Collected data:
▶

Lemma step_weaken (ok ok' : Event -> bool) (d d' : Interface K MS) :
  (forall e, ok e = true -> ok' e = true) -> step ok d d' -> step ok' d d'.
Proof.
  intros Himp (Ha & Hd & Hf & evs & Hl & Hk). repeat split; auto.
  exists evs. split; [exact Hl|]. rewrite forallb_forall in *. auto.
Qed.

Lemma step_emit ok k es (d : Interface K MS) :
  forallb ok es = true -> step ok d (emit k es d).
Proof. intros Hk. repeat split; auto. exists es. auto. Qed.

Lemma calm_noBlobEvent e : calm e = true -> noBlobEvent e = true.
Proof. unfold calm. intros H. apply andb_true_iff in H. tauto. Qed.

Lemma noBlobEvent_blobs evs :
  forallb noBlobEvent evs = true -> createdBlobs evs = [] /\ destroyedBlobs evs = [].
Proof.
  induction evs as [|e evs IH]; simpl; [auto|]. intros H.
  apply andb_true_iff in H as [He H]. destruct (IH H) as [Hc Hd].
  unfold createdBlobs, destroyedBlobs in *. simpl.
  destruct e; simpl in He; try discriminate; rewrite ?Hc, ?Hd; auto.
Qed.

Lemma calm_no_commit evs :
  forallb calm evs = true -> List.filter isAtomicCommit evs = [].
Proof.
  induction evs as [|e evs IH]; simpl; [auto|]. intros H.
  apply andb_true_iff in H as [He H]. unfold calm in He.
  apply andb_true_iff in He as [_ He]. destruct (isAtomicCommit e); [discriminate|auto].
Qed.

Lemma createdBlobs_app l1 l2 : createdBlobs (l1 ++ l2) = createdBlobs l1 ++ createdBlobs l2.
Proof. apply omap_app. Qed.

Lemma destroyedBlobs_app l1 l2 :
  destroyedBlobs (l1 ++ l2) = destroyedBlobs l1 ++ destroyedBlobs l2.
Proof. apply omap_app. Qed.

Lemma atomicAddProperty_step object property v optional r (d : Interface K MS) :
  step calm d (atomicAddProperty object property v optional r d).1.1 /\
  mOldBlobs (atomicAddProperty object property v optional r d).1.2 = mOldBlobs r.
Proof.
  unfold atomicAddProperty.
  destruct (negb optional && _); [split; [apply step_refl | reflexivity]|].
  destruct (_ && _); [|split; [apply step_refl | reflexivity]].
  destruct (drmModeAtomicAddProperty _ _ _ _) as [pset ret].
  destruct (ret <? 0); simpl; (split; [apply step_emit; reflexivity | reflexivity]).
Qed.

Lemma setDisplayMode_step r modeBlob modeId (d : Interface K MS) :
  step calm d (setDisplayMode r modeBlob modeId d).1.1 /\
  mOldBlobs (setDisplayMode r modeBlob modeId d).1.2 = mOldBlobs r.
Proof.
  unfold setDisplayMode.
  pose proof (atomicAddProperty_step (crtc d) (active_property d) 1 false r d) as [H1 O1].
  destruct (atomicAddProperty (crtc d) (active_property d) 1 false r d) as [[d1 r1] ret1].
  simpl in H1, O1. destruct (ret1 <? 0); [simpl; auto|].
  pose proof (atomicAddProperty_step (crtc d1) (mode_property d1) modeBlob false r1 d1)
    as [H2 O2].
  destruct (atomicAddProperty (crtc d1) (mode_property d1) modeBlob false r1 d1)
    as [[d2 r2] ret2].
  simpl in H2, O2.
  assert (H12 : step calm d d2) by (eapply step_trans; eassumption).
  destruct (ret2 <? 0); [simpl; split; [auto | congruence]|].
  pose proof (atomicAddProperty_step (connector d2) (crtc_id_property d2) (crtc d2)
                false r2 d2) as [H3 O3].
  destruct (atomicAddProperty (connector d2) (crtc_id_property d2) (crtc d2) false r2 d2)
    as [[d3 r3] ret3].
  simpl in H3, O3.
  assert (H13 : step calm d d3) by (eapply step_trans; eassumption).
  destruct (ret3 <? 0); simpl; [split; [auto | congruence]|].
  split; [auto|]. destruct (configChangeCallback d3); simpl; congruence.
Qed.

Lemma writeIntToKernelFile_step v (d : Interface K MS) :
  step noBlobEvent d (writeIntToKernelFile v d).1.
Proof.
  unfold writeIntToKernelFile. destruct (openKernelFile (drm d)) as [k opened].
  destruct opened; simpl; apply step_emit; reflexivity.
Qed.

Lemma dumpDrmAtomicCommitMessage_step err r (d : Interface K MS) :
  step noBlobEvent d (dumpDrmAtomicCommitMessage err r d).
Proof.
  unfold dumpDrmAtomicCommitMessage.
  destruct (systemTime (drm d)) as [k1 now].
  set (d1 := emit k1 [] d).
  assert (H1 : step noBlobEvent d d1) by (apply step_emit; reflexivity).
  destruct (_ <? _); [exact H1|].
  pose proof (writeIntToKernelFile_step kEnableDrmAtomicMessage d1) as H2.
  destruct (writeIntToKernelFile kEnableDrmAtomicMessage d1) as [d2 failed].
  simpl in H2. destruct (negb (failed =? 0)); [eapply step_trans; eassumption|].
  destruct (drmModeAtomicCommit (drm d2) (mPset r) DRM_MODE_ATOMIC_TEST_ONLY) as [k3 ret].
  set (d3 := emit k3 [CallAtomicCommit (mPset r) DRM_MODE_ATOMIC_TEST_ONLY ret] d2).
  assert (H3 : step noBlobEvent d2 d3) by (apply step_emit; reflexivity).
  pose proof (writeIntToKernelFile_step kDisableDrmDebugMessage d3) as H4.
  destruct (writeIntToKernelFile kDisableDrmDebugMessage d3) as [d4 ign].
  simpl in H4. destruct (systemTime (drm d4)) as [k5 t].
  eapply step_trans; [exact H1|]. eapply step_trans; [exact H2|].
  eapply step_trans; [exact H3|]. eapply step_trans; [exact H4|].
  repeat split; auto. exists []. rewrite app_nil_r. auto.
Qed.

(** [commit] keeps the mode states and the queued blobs; the first thing it
    logs is the commit itself, and nothing it logs is about a blob. *)
Lemma commit_step flags loggingForDebug r (d : Interface K MS) :
  let out := commit flags loggingForDebug r d in
  mActiveModeState out.1.1 = mActiveModeState d /\
  mDesiredModeState out.1.1 = mDesiredModeState d /\
  (mIsResolutionSwitchInProgress out.1.1 = true ->
   mIsResolutionSwitchInProgress d = true) /\
  mOldBlobs out.1.2 = mOldBlobs r /\
  exists e evs, log out.1.1 = log d ++ e :: evs /\ isAtomicCommit e = true /\
    forallb noBlobEvent evs = true.
Proof.
  unfold commit.
  destruct (drmModeAtomicCommit (drm d) (mPset r) flags) as [k ret0].
  set (e0 := CallAtomicCommit (mPset r) flags ret0).
  set (d1 := emit k [e0] d).
  assert (Hlog1 : log d1 = log d ++ [e0]) by reflexivity.
  assert (Hmid : exists d2 r2 ret,
    (if (ret0 =? - EPERM) && IsDrmInTUI (drm d1) then (d1, r, NO_ERROR)
     else if ret0 <? 0
          then (if ret0 =? - EINVAL then dumpDrmAtomicCommitMessage ret0 r d1 else d1,
                setError ret0 r, ret0)
          else (d1, r, ret0)) = (d2, r2, ret)
    /\ step noBlobEvent d1 d2 /\ mOldBlobs r2 = mOldBlobs r).
  { destruct ((ret0 =? - EPERM) && IsDrmInTUI (drm d1)).
    - eexists _, _, _. split; [reflexivity|]. split; [apply step_refl | reflexivity].
    - destruct (ret0 <? 0).
      + eexists _, _, _. split; [reflexivity|]. split; [|reflexivity].
        destruct (ret0 =? - EINVAL);
          [apply dumpDrmAtomicCommitMessage_step | apply step_refl].
      + eexists _, _, _. split; [reflexivity|]. split; [apply step_refl | reflexivity]. }
  destruct Hmid as (d2 & r2 & ret & -> & H2 & Hold). simpl.
  set (d3 := match mAckCallback r2 with
             | Some cb =>
                 if (ret =? 0) && (Z.land flags DRM_MODE_ATOMIC_TEST_ONLY =? 0)
                 then emit (drm d2) [CallAckCallback cb] d2 else d2
             | None => d2
             end).
  assert (H3 : step noBlobEvent d2 d3).
  { subst d3. destruct (mAckCallback r2) as [cb|];
      [destruct ((ret =? 0) && (Z.land flags DRM_MODE_ATOMIC_TEST_ONLY =? 0))|];
      first [apply step_refl | apply step_emit; reflexivity]. }
  clearbody d3. pose proof (step_trans _ _ _ _ H2 H3) as (Ha & Hd & Hf & evs & Hl & Hk).
  destruct (mIsResolutionSwitchInProgress d3 && negb (needsModeSet (mDesiredModeState d3)));
    simpl.
  - split; [exact Ha|]. split; [exact Hd|]. split; [discriminate|]. split; [exact Hold|].
    exists e0, (evs ++ [CallSetVBlankOffDelay 1]).
    rewrite Hl, Hlog1, <- !app_assoc, forallb_app, Hk. auto.
  - split; [exact Ha|]. split; [exact Hd|]. split; [exact Hf|]. split; [exact Hold|].
    exists e0, evs. rewrite Hl, Hlog1, <- !app_assoc. auto.
Qed.

(** Destroying the queued blobs logs one destruction per queued blob, in
    order, and touches nothing else of the mode machine. *)
Lemma destroyOldBlobs_spec r (d : Interface K MS) :
  mActiveModeState (destroyOldBlobs r d) = mActiveModeState d /\
  mDesiredModeState (destroyOldBlobs r d) = mDesiredModeState d /\
  mIsResolutionSwitchInProgress (destroyOldBlobs r d) = mIsResolutionSwitchInProgress d /\
  mVsyncCallback (destroyOldBlobs r d) = mVsyncCallback d /\
  log (destroyOldBlobs r d) = log d ++ map CallDestroyPropertyBlob (mOldBlobs r).
Proof.
  unfold destroyOldBlobs. generalize (mOldBlobs r) as l. intros l. revert d.
  induction l as [|b l IH]; intros d; simpl.
  - rewrite app_nil_r. auto.
  - destruct (DestroyPropertyBlob (drm d) b) as [k z].
    destruct (IH (emit k [CallDestroyPropertyBlob b] d)) as (Ha & Hd & Hf & Hv & Hl).
    rewrite Ha, Hd, Hf, Hv, Hl. simpl. rewrite <- app_assoc. auto.
Qed.

Lemma destroyOldBlobs_nil r (d : Interface K MS) :
  mOldBlobs r = [] -> destroyOldBlobs r d = d.
Proof. unfold destroyOldBlobs. intros ->. reflexivity. Qed.
Lemma nearDate_ok (bodyText : string) (dm : MatchResult) :
  In dm (matchAll ServerPage.datePattern bodyText) ->
  exists entries,
    ServerPage.nearDate bodyText dm = Ok entries /\
    forall e, In e entries -> entry_ok (ServerPage.fields e).
Proof.
  intro H. apply matchAll_found in H as (pre & rest & _ & _ & _ & Hm).
  apply datePattern_captures in Hm as (month & day & year & Hc & Hmo & Hd & Hy).
  unfold ServerPage.nearDate.
  destruct (exec_at ServerPage.timePattern _ 0) as [tm|] eqn:Etm.
  2:{ exists []. split; [reflexivity|intros e []]. }
  apply exec_at_found in Etm as [(pre' & rest' & _ & _ & _ & Htm) _].
  apply timePattern_captures in Htm as (hour & minute & ampm & Hct & Hh & Hmi & Hmer).
  unfold group. rewrite Hc, Hct. cbn [capture Nat.eqb ServerPage.text_of].
  eexists. split; [reflexivity|].
  intros e [<-|[]]. unfold entry_ok.
  cbn [ServerPage.fields Server.raw_title Server.month Server.day Server.year Server.hour
       Server.minute Server.ampm].
  split; [reflexivity|]. split; [now exists month|].
  split; [apply (reads_digits 1 2); [lia|assumption|simpl; lia]|].
  split.
  { destruct (Nat.eqb_spec (length year) 2) as [E|E].
    - apply (reads_weaken _ 2000 2099); [|lia|lia].
      apply reads_century. destruct Hy as [Hall _]. split; [exact Hall|lia].
    - apply (reads_digits 2 4); [lia|assumption|simpl; lia]. }
  split; [apply (reads_digits 1 2); [lia|assumption|simpl; lia]|].
  split; [apply (reads_digits 2 2); [lia|assumption|simpl; lia]|].
  now exists ampm.
Qed.

Lemma map_result_all {A B : Type} (f : A -> Result (list B)) (P : B -> Prop) (l : list A) :
  (forall x, In x l -> exists ys, f x = Ok ys /\ forall y, In y ys -> P y) ->
  exists yss, Scraper.map_result f l = Ok yss /\ forall y, In y (List.concat yss) -> P y.
Proof.
  induction l as [|x l IH]; intro H; simpl.
  - exists []. split; [reflexivity|intros y []].
  - destruct (H x (or_introl eq_refl)) as (ys & -> & Hys).
    destruct IH as (yss & -> & Hyss); [intros x' Hx'; apply H; now right|].
    exists (ys :: yss). split; [reflexivity|].
    simpl. intros y Hy. apply in_app_or in Hy as [Hy|Hy]; auto.
Qed.

Lemma server_extract_ok (bodyText : string) :
  exists entries,
    ServerPage.extractAppointments bodyText = Ok entries /\
    forall e, In e entries -> entry_ok (ServerPage.fields e).
Proof.
  unfold ServerPage.extractAppointments.
  destruct (map ServerPage.ofMatch (matchAll ServerPage.appointyPattern bodyText))
    as [|e0 l] eqn:E.
  - destruct (map_result_all (ServerPage.nearDate bodyText)
                (fun e => entry_ok (ServerPage.fields e))
                (matchAll ServerPage.datePattern bodyText)) as (yss & -> & Hyss).
    + intros dm Hdm. now apply nearDate_ok.
    + now exists (List.concat yss).
  - exists (e0 :: l). split; [reflexivity|]. rewrite <- E.
    intros e He. apply in_map_iff in He as (m & <- & Hm).
    now apply (ofMatch_ok bodyText).
Qed.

◀

### TASK TO COMPLETE
The lines to extract from the data above begin with the line containing "exists yss, Scraper.map_result" and end with the line containing "destruct (map ServerPage.ofMatch". Extract them exactly, including both.

### SOLUTION FOR THIS EXERCISE
  exists yss, Scraper.map_result f l = Ok yss /\ forall y, In y (List.concat yss) -> P y.
Proof.
  induction l as [|x l IH]; intro H; simpl.
  - exists []. split; [reflexivity|intros y []].
  - destruct (H x (or_introl eq_refl)) as (ys & -> & Hys).
    destruct IH as (yss & -> & Hyss); [intros x' Hx'; apply H; now right|].
    exists (ys :: yss). split; [reflexivity|].
    simpl. intros y Hy. apply in_app_or in Hy as [Hy|Hy]; auto.
Qed.

Lemma server_extract_ok (bodyText : string) :
  exists entries,
    ServerPage.extractAppointments bodyText = Ok entries /\
    forall e, In e entries -> entry_ok (ServerPage.fields e).
Proof.
  unfold ServerPage.extractAppointments.
  destruct (map ServerPage.ofMatch (matchAll ServerPage.appointyPattern bodyText))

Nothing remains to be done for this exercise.